Okay so some of you are saying, ah that’s not how I heard that saying. There are so many quotes out there about not confusing attitude with personality, desire with destiny and the list goes on. No, this is not that quote.
What this fine gentleman (a military man, a father, a visionary, and a jack-of-all trades) reminded me simply was this: You are a person of particular likes and dislikes. Your job/your work is not to be confused or combined with who you are as an individual. The two are separate and distinct. You do not marry your work, no matter whether it is hobby or profession. At the end of the day you don’t sleep with it or make babies with it, even if the work is something you do 24 hours a day (as in being in the military, being a doctor or a police officer.) Even a mother understands that who she is as a mother and parent is not who she is as a person. And many mothers will tell you they struggled to regain their private self from their mother self! That is the separation I speak about here.

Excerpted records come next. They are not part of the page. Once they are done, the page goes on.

(** C7, amended.  While the session is in GameOver, a frame without a
    restart input performs no simulation update and draws nothing from the
    random source: the session stays in GameOver, and the player's
    position, score and health, the coin-spawn timer, and every platform,
    coin, enemy and powerup (position and motion state) are unchanged.
    The player's own velocity, facing and jump flags are not covered:
    input handling still writes them. *)
Theorem game_over_frame_keeps_simulation
    (f : Frame) (g : Game.t) (rng : Random.t) :
  Game.game_over g = true ->
  ~ In (KEYDOWN K_r) (events f) ->
  exists g',
    Game.run_frame math_sin f g rng = Some (g', rng) /\
    Game.game_over g' = true /\
    Player.rect (Game.player g') = Player.rect (Game.player g) /\
    Player.score (Game.player g') = Player.score (Game.player g) /\
    Player.health (Game.player g') = Player.health (Game.player g) /\
    Game.last_coin_spawn g' = Game.last_coin_spawn g /\
    Game.platforms g' = Game.platforms g /\
    Game.coins g' = Game.coins g /\
    Game.enemies g' = Game.enemies g /\
    Game.powerups g' = Game.powerups g.
Proof.
  intros Hgo Hno.
  destruct (handle_events_keeps f g rng) as (g1 & H1 & Hs).
  { intros [_ Hin]. exact (Hno Hin). }
  destruct Hs as (Hh & Hsc & Hr & Hg & Hl & _ & Hp & Hc & He & Hw).
  exists g1. unfold Game.run_frame. rewrite H1, Hg, Hgo. cbn [negb].
  repeat split; assumption.
Qed.

(** C8.  In a session that has reached GameOver, the R key rebuilds the
    session: the constructor succeeds, the platform count is the one
    configured before and that many platforms are laid out, and the new
    session is playing, with the player at health 100 and score 0. *)
Theorem restart_rebuilds_session (g : Game.t) (rng : Random.t) :
  Game.reachable math_sin g rng ->
  Game.game_over g = true ->
  exists g' rng',
    Game.handle_event (KEYDOWN K_r) g rng = Some (g', rng') /\
    Game.num_platforms g' = Game.num_platforms g /\
    length (Game.platforms g') = Z.to_nat (Game.num_platforms g) /\
    Game.running g' = true /\
    Game.game_over g' = false /\
    Player.health (Game.player g') = 100 /\
    Player.score (Game.player g') = 0.
Proof.
  intros Hreach Hgo.
  destruct (inv_num_platforms _ (reachable_inv math_sin g rng Hreach))
    as [Hnz Hle].
  assert (Hmin : Z.min (Game.num_platforms g) MAX_PLATFORMS
                 = Game.num_platforms g) by lia.
  destruct (init_spec (Game.num_platforms g) rng)
    as (g' & rng' & Hinit & Hn & Hlen & Hrun & Hover & Hp & _).
  { rewrite Hmin. exact Hnz. }
  exists g', rng'. cbn [Game.handle_event]. rewrite Hgo.
  rewrite Hmin in Hn, Hlen. rewrite Hp.
  repeat split; assumption || reflexivity.
Qed.

(** C2.  In every state a session reaches, health lies in [0, 100]; a
    powerup never takes it above 100, and while the session is playing it
    is at least the damage amount, so a hit never takes it below 0. *)
Theorem health_within_bounds (g : Game.t) (rng : Random.t) :
  Game.reachable math_sin g rng ->
  0 <= Player.health (Game.player g) <= 100 /\
  Player.health (Game.player (Game.heal g)) <= 100 /\
  (Game.game_over g = false -> 0 <= Player.health (Game.player g) - 10).
Proof.
  intros Hreach.
  destruct (reachable_inv math_sin g rng Hreach) as [Hr Hm Ha _ _ _].
  split; [exact Hr |]. split.
  - cbn. lia.
  - intros Hplay. specialize (Ha Hplay).
    destruct (proj1 (Z.mod_divide (Player.health (Game.player g)) 10
                       ltac:(lia)) Hm) as [k Hk].
    lia.
Qed.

The two entities are entirely separate and should stay that way. (And that is what people forget and one contributing factor why there is added chaos and discord, in my opinion.)
But that isn’t the extent of my warning. As you learn to know yourself and learn to live your life and keep your work from being who you are, you as a writer must learn a greater lesson:
Do not confuse who your characters are with who you are.
This is VERY important. Sometimes we get so caught up in the real chaos that we, as writers and authors forget and let our true feelings bleed over into our characters. If you are writing a memoir about yourself then that may be useful. However, 99% of the time, the vampire, shapeshifter, elf, robot, sweet librarian, or punk rocker won’t have (and can’t begin to fathom) your feelings or your attitudes. And you do your readers a disservice when you lose sight of the warning and forget the lesson. Your stories become preachy, muddied, and confusing. They start being about you and not your characters.
The warning holds true for any profession where you perform a service. Remember that who you are and what you do (writer who writes), are two entirely different and distinct things. Keep them separate. Learn to take yourself out of your reality and put yourself into your character’s reality. If you can’t keep them apart, then you are doing it wrong. No reader wants you to preach or soapbox to them through your characters and use your writing as an excuse to do it. Be mindful of your story and keep to the boundries that you designed. Reality and fiction sometimes meet but never with the heavy-handed chaos that is the full truth.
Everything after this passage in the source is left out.